To make matters worse, this Boston trip was my last trip, as this weekend’s performance will be my last, with Yow Dance. As preoccupied as I’ve been with everything not Yow Dance, this company still holds a lot of weight with me. Eric and his vision mean more to me than most people ever have or will. I’ve been loyal. I’ve shed tears. I’ve shed blood. I’ve shed pounds. I’ve even shed a little sweat. <–If you know me, you know I don’t sweat.
I’m not the most deserving person to have been chosen. Other dancers give more of themselves to this company than I currently do. However, I do not apologize. I’ve given a great deal of time and effort to this company in the past three years. I cannot possibly count the hours I’ve devoted to not only dancing three hours a night/three nights a week, but each of those nights incurred major travel time to and from rehearsals and shows. When most people devoted 3 1/2 hours, I devoted close to five every night. And that does not include the editing and writing and brainstorming and meetings, etc., before and after rehearsal.

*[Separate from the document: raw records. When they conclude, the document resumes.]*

Definition cap_exec (t : CapTable) (op : cap_op) : result cap_out CapError * CapTable :=
  match op with
  | OpSet s c => let '(r, t') := CapTable_set t s c in (result_map (fun _ => OutUnit) r, t')
  | OpSetIfEmpty s c =>
      let '(r, t') := CapTable_set_if_empty t s c in (result_map (fun _ => OutUnit) r, t')
  | OpAllocate c => let '(r, t') := CapTable_allocate t c in (result_map OutSlot r, t')
  | OpAllocateHigh c => let '(r, t') := CapTable_allocate_high t c in (result_map OutSlot r, t')
  | OpTake s => let '(r, t') := CapTable_take t s in (result_map OutCap r, t')
  end.

(** The abstract table: a map of capabilities whose keys lie below a fixed
    bound [n], with the answer each operation must give. *)
Inductive cap_spec (n : nat) (m : gmap nat Capability) :
    cap_op → result cap_out CapError → gmap nat Capability → Prop :=
| spec_set s c :
    (s < n)%nat → cap_spec n m (OpSet s c) (Ok OutUnit) (<[s:=c]> m)
| spec_set_range s c :
    (n ≤ s)%nat → cap_spec n m (OpSet s c) (Err InvalidSlot) m
| spec_set_if_empty s c :
    (s < n)%nat → m !! s = None → cap_spec n m (OpSetIfEmpty s c) (Ok OutUnit) (<[s:=c]> m)
| spec_set_if_empty_taken s c c' :
    (s < n)%nat → m !! s = Some c' →
    cap_spec n m (OpSetIfEmpty s c) (Err CapPermissionDenied) m
| spec_set_if_empty_range s c :
    (n ≤ s)%nat → cap_spec n m (OpSetIfEmpty s c) (Err InvalidSlot) m
| spec_allocate s c :
    (s < n)%nat → m !! s = None → (∀ j, (j < s)%nat → is_Some (m !! j)) →
    cap_spec n m (OpAllocate c) (Ok (OutSlot s)) (<[s:=c]> m)
| spec_allocate_full c :
    (∀ j, (j < n)%nat → is_Some (m !! j)) →
    cap_spec n m (OpAllocate c) (Err CapNoSpace) m
| spec_allocate_high s c :
    (s < n)%nat → m !! s = None → (∀ j, (s < j < n)%nat → is_Some (m !! j)) →
    cap_spec n m (OpAllocateHigh c) (Ok (OutSlot s)) (<[s:=c]> m)
| spec_allocate_high_full c :
    (∀ j, (j < n)%nat → is_Some (m !! j)) →
    cap_spec n m (OpAllocateHigh c) (Err CapNoSpace) m
| spec_take s c :
    m !! s = Some c → cap_spec n m (OpTake s) (Ok (OutCap c)) (delete s m)
| spec_take_empty s :
    m !! s = None → cap_spec n m (OpTake s) (Err InvalidSlot) m.

Lemma cap_map_not_free t j :
  (j < length (cap_slots t))%nat → ¬ slot_free t j → is_Some (cap_map t !! j).
Proof.
  intros Hj Hf. destruct (cap_map t !! j) eqn:E; [done|].
  apply cap_map_lookup_None in E as [?|?]; [done|lia].
Qed.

It also doesn’t include the “too much patience” I asked from my prince. Thank you for hanging in there, J. You are … you are perfect is what you are. You really are royalty, you know that?
So, no, I will not feel guilty about being chosen to go. It makes sense. No, I will not feel guilty for detailing the trip for Eric’s mom and mine and anyone else who cared. And, many of you did, judging from the stats. Thank you for joining and supporting us along the way. I hope you felt like you were involved in the trip.
And now tech week has begun for Yow Dance’s season opener this weekend. Funny: It’s the season opener, but it’ll be the closer for me. As if the stress of putting a show up in a new venue isn’t enough, I’m fighting this internal emotional battle. One career is officially ending as a new one begins. But, more on that, later.
I’ve been very busy with this new direction, and I love it. I’m excited for the future. God: Thank you in advance for the success of this new direction. Let’s go!
3 thoughts on “Sense And Sensitivity”
It really is hard to make everyone happy. Usually it is the best intentions when someone spins it in an entirely different direction. I wish you joy as you say GOODBYE and do your next adventure. I am visiting my parents in orlando November 5-8 at THE VILLAGES with my 4 year old Princess Amira. I wish your J could meet my Gabe…football game would be the BOMB! All the best to my favorite young writer!
You know I am better expressed in movement than in word. I will try my best to prepare for the weekend but let me start by saying… I love you. My heart and soul thanks you. I will miss your tremendous talent and professionlism. I am so grateful for the opportunity to get to watch you excel and continue your adventures through your blog. Can’t wait to watch you shine this weekend. Thank you for everything. Thank you for your beautiful words.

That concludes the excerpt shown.